YOUR TASK = In the listing beneath this line, copy exactly the lines starting with the one containing "seg1 in Ho." and going on through the one containing "split; [exact HGet |]. split.".

RECORDS FOR THE EXERCISE =
(** The walk of [GetN] along a stretch [xs] of the cache that does not
    contain [start]: it is the loop body run along [xs]. *)
Lemma getN_walk_seg c (n : Z) (start : nat) (xs : list (option node)) :
  forall (i : nat) (res : list (option node)) (fuel : nat),
    (start < i \/ i + length xs <= start)%nat ->
    (forall k x, xs !! k = Some x -> nodeAt c (i + k) = Ok x) ->
    getN_walk (length xs + fuel) c n start i res
    = match collect n res xs with
      | inl r => Some (Ok r)
      | inr res' => getN_walk fuel c n start (i + length xs) res'
      end.
Proof.
  induction xs as [| x xs IH]; intros i res fuel Hi Hxs.
  - simpl. rewrite Nat.add_0_r. reflexivity.
  - pose proof (Hxs 0%nat x eq_refl) as Hx. rewrite Nat.add_0_r in Hx.
    assert (i < length (sortedHashes c))%nat as Hlt.
    { unfold nodeAt in Hx. destruct (sortedHashes c !! i) eqn:Hp; [| discriminate].
      eapply lookup_lt_Some. exact Hp. }
    cbn [length Nat.add getN_walk collect]. simpl in Hi.
    rewrite bool_decide_eq_false_2 by lia.
    rewrite (bool_decide_eq_false_2 (_ <= _)%nat) by lia.
    rewrite Hx. case_bool_decide; [reflexivity |].
    rewrite IH.
    + replace (S i + length xs)%nat with (i + S (length xs))%nat by lia. reflexivity.
    + lia.
    + intros k y Hy. replace (S i + k)%nat with (i + S k)%nat by lia.
      apply Hxs. exact Hy.
Qed.

(** At the end of the cache the walk goes on from index 0. *)
Lemma getN_walk_wrap c (n : Z) (start fuel : nat) (res : list (option node)) :
  start <> 0%nat -> (start < length (sortedHashes c))%nat ->
  getN_walk fuel c n start (length (sortedHashes c)) res
  = getN_walk fuel c n start 0 res.
Proof.
  intros Hs Hlt. destruct fuel as [| fuel]; [reflexivity |].
  cbn [getN_walk].
  rewrite (bool_decide_eq_false_2 (length (sortedHashes c) = start)) by lia.
  rewrite (bool_decide_eq_false_2 (0%nat = start)) by lia.
  rewrite (bool_decide_eq_true_2 (length (sortedHashes c) <= length (sortedHashes c))%nat)
    by lia.
  rewrite (bool_decide_eq_false_2 (length (sortedHashes c) <= 0)%nat) by lia.
  reflexivity.
Qed.

(** X20: [GetN] with [n >= 1] on a well-formed, non-empty ring: it returns (given
    enough fuel) the smaller of [n] and the number of members many nodes,
    pairwise distinct, all members and none [nil], the first of them the
    node [Get] returns. *)
Theorem GetN_spec c (key : string) (n : Z) :
  cache_ok c -> owners_ok c -> members_placed c -> count_ok c -> circle c <> ∅ ->
  1 <= n ->
  exists x r fuel0,
    Get c key = Ok (Some x) /\ head r = Some (Some x) /\ NoDup r
    /\ Z.of_nat (length r) = Z.min n (Z.of_nat (size (members c)))
    /\ (forall o, o ∈ r -> exists y, o = Some y /\ y ∈ members c)
    /\ forall fuel, (fuel0 <= fuel)%nat -> GetN fuel c key n = Some (Ok r).
Proof.
  intros Hok Hown Hplaced Hcount Hne Hn.
  pose proof (cache_ok_nonempty c Hok Hne) as Hnil.
  pose proof (search_lt c (hashKey key) Hnil) as Hstart.
  set (start := search c (hashKey key)) in *.
  destruct (nodeAt_lt c start Hstart) as (p & Hp & Hnode).
  assert (is_Some (circle c !! p)) as [x Hx].
  { apply Hok. eapply list_elem_of_lookup_2. exact Hp. }
  rewrite Hx in Hnode.
  assert (x ∈ members c) as Hxm by apply (Hown p x Hx).
  assert (size (members c) <> 0%nat) as Hpos.
  { intros Hz. apply size_empty_inv in Hz. apply Hz in Hxm. inversion Hxm. }
  assert (size (circle c) <> 0%nat) as Hsize by (by apply map_size_non_empty_iff).
  assert (Get c key = Ok (Some x)) as HGet.
  { unfold Get. rewrite bool_decide_eq_false_2 by exact Hsize. exact Hnode. }
  red in Hcount.
  set (n' := Z.min n (Z.of_nat (size (members c)))).
  assert ((if count c <? n then count c else n) = n') as Hn'.
  { unfold n'. rewrite Hcount. destruct (Z.ltb_spec (Z.of_nat (size (members c))) n); lia. }
  assert (forall fuel, GetN fuel c key n
            = if bool_decide (Z.of_nat (length [Some x]) = n') then Some (Ok [Some x])
              else getN_walk fuel c n' start (S start) [Some x]) as HGetN.
  { intros fuel. unfold GetN. rewrite bool_decide_eq_false_2 by exact Hsize.
    rewrite Hn'. fold start. rewrite (proj2 (Z.ltb_ge n' 0)) by (unfold n'; lia).
    rewrite Hnode. reflexivity. }
  assert (owners c !! start = Some (Some x)) as Hox by (apply owners_lookup, Hnode).
  pose proof (take_drop_middle (owners c) start (Some x) Hox) as Hsplit.
  set (seg1 := drop (S start) (owners c)) in *.
  set (seg2 := take start (owners c)) in *.
  assert (forall o, o ∈ [Some x] ++ (seg1 ++ seg2) <-> o ∈ owners c) as Hall.
  { intros o. rewrite <- Hsplit. rewrite !elem_of_app, !elem_of_cons, elem_of_nil. tauto. }
  assert (forall o, o ∈ [Some x] ++ (seg1 ++ seg2) ->
            exists y, o = Some y /\ y ∈ members c) as Hmem.
  { intros o Ho. apply (owners_members c Hok Hown Hplaced), Hall, Ho. }
  destruct (decide (Z.of_nat (length [Some x]) = n')) as [H1 | H1].
  { exists x, [Some x], 0%nat. split; [exact HGet |]. split; [reflexivity |].
    split; [apply NoDup_singleton |]. split; [exact H1 |]. split.
    - intros o Ho. apply Hmem. apply elem_of_app. left. exact Ho.
    - intros fuel _. rewrite HGetN, bool_decide_eq_true_2 by exact H1. reflexivity. }
  destruct (collect_spec n' (seg1 ++ seg2) [Some x])
    as (r & Hr & Hndr & Hlenr & Hprer & Hin).
  { apply NoDup_singleton. }
  { simpl in *. unfold n' in *. lia. }
  { replace (list_to_set ([Some x] ++ (seg1 ++ seg2)) : gset (option node))
      with (list_to_set (owners c) : gset (option node)).
    - rewrite (owners_distinct c Hok Hown Hplaced). unfold n'. lia.
    - apply set_eq. intros o. rewrite !elem_of_list_to_set. symmetry. apply Hall. }
  assert (forall k o, seg1 !! k = Some o -> nodeAt c (S start + k) = Ok o) as Hseg1.
  { intros k o Ho. apply owners_lookup. unfold seg1 in Ho.
    rewrite lookup_drop in Ho. exact Ho. }
  assert (forall k o, seg2 !! k = Some o -> nodeAt c (0 + k) = Ok o) as Hseg2.
  { intros k o Ho. apply owners_lookup. unfold seg2 in Ho.
    apply lookup_take_Some in Ho as [Ho _]. exact Ho. }
  assert (length (owners c) = length (sortedHashes c)) as Hlen
    by (unfold owners; apply length_fmap).
  assert (S start + length seg1 = length (sortedHashes c))%nat as Hlen1.
  { unfold seg1. rewrite length_drop. lia. }
  assert (length seg2 <= start)%nat as Hlen2.
  { unfold seg2. rewrite length_take. lia. }
  exists x, r, (length seg1 + length seg2)%nat.
  split; [exact HGet |]. split.
  { destruct Hprer as [k ->]. reflexivity. }
  split; [exact Hndr |]. split; [exact Hlenr |]. split.
  { intros o Ho. apply Hmem, Hin, Ho. }
  intros fuel Hfuel. rewrite HGetN, bool_decide_eq_false_2 by exact H1.
  replace fuel with (length seg1 + (length seg2 + (fuel - (length seg1 + length seg2))))%nat
    by lia.
  rewrite (getN_walk_seg c n' start seg1 (S start) [Some x]); [| lia | exact Hseg1].
  rewrite collect_app in Hr.
  destruct (collect n' [Some x] seg1) as [r1 | res1]; [congruence |].
  assert (start <> 0%nat) as Hs0.
  { intros Hz. unfold seg2 in Hr. rewrite Hz in Hr. simpl in Hr. discriminate. }
  rewrite Hlen1, (getN_walk_wrap c n' start) by assumption.
  rewrite (getN_walk_seg c n' start seg2 0%nat res1); [| lia | exact Hseg2].
  rewrite Hr. reflexivity.
Qed.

RESPONSE =
  { intros k o Ho. apply owners_lookup. unfold seg1 in Ho.
    rewrite lookup_drop in Ho. exact Ho. }
  assert (forall k o, seg2 !! k = Some o -> nodeAt c (0 + k) = Ok o) as Hseg2.
  { intros k o Ho. apply owners_lookup. unfold seg2 in Ho.
    apply lookup_take_Some in Ho as [Ho _]. exact Ho. }
  assert (length (owners c) = length (sortedHashes c)) as Hlen
    by (unfold owners; apply length_fmap).
  assert (S start + length seg1 = length (sortedHashes c))%nat as Hlen1.
  { unfold seg1. rewrite length_drop. lia. }
  assert (length seg2 <= start)%nat as Hlen2.
  { unfold seg2. rewrite length_take. lia. }
  exists x, r, (length seg1 + length seg2)%nat.
  split; [exact HGet |]. split.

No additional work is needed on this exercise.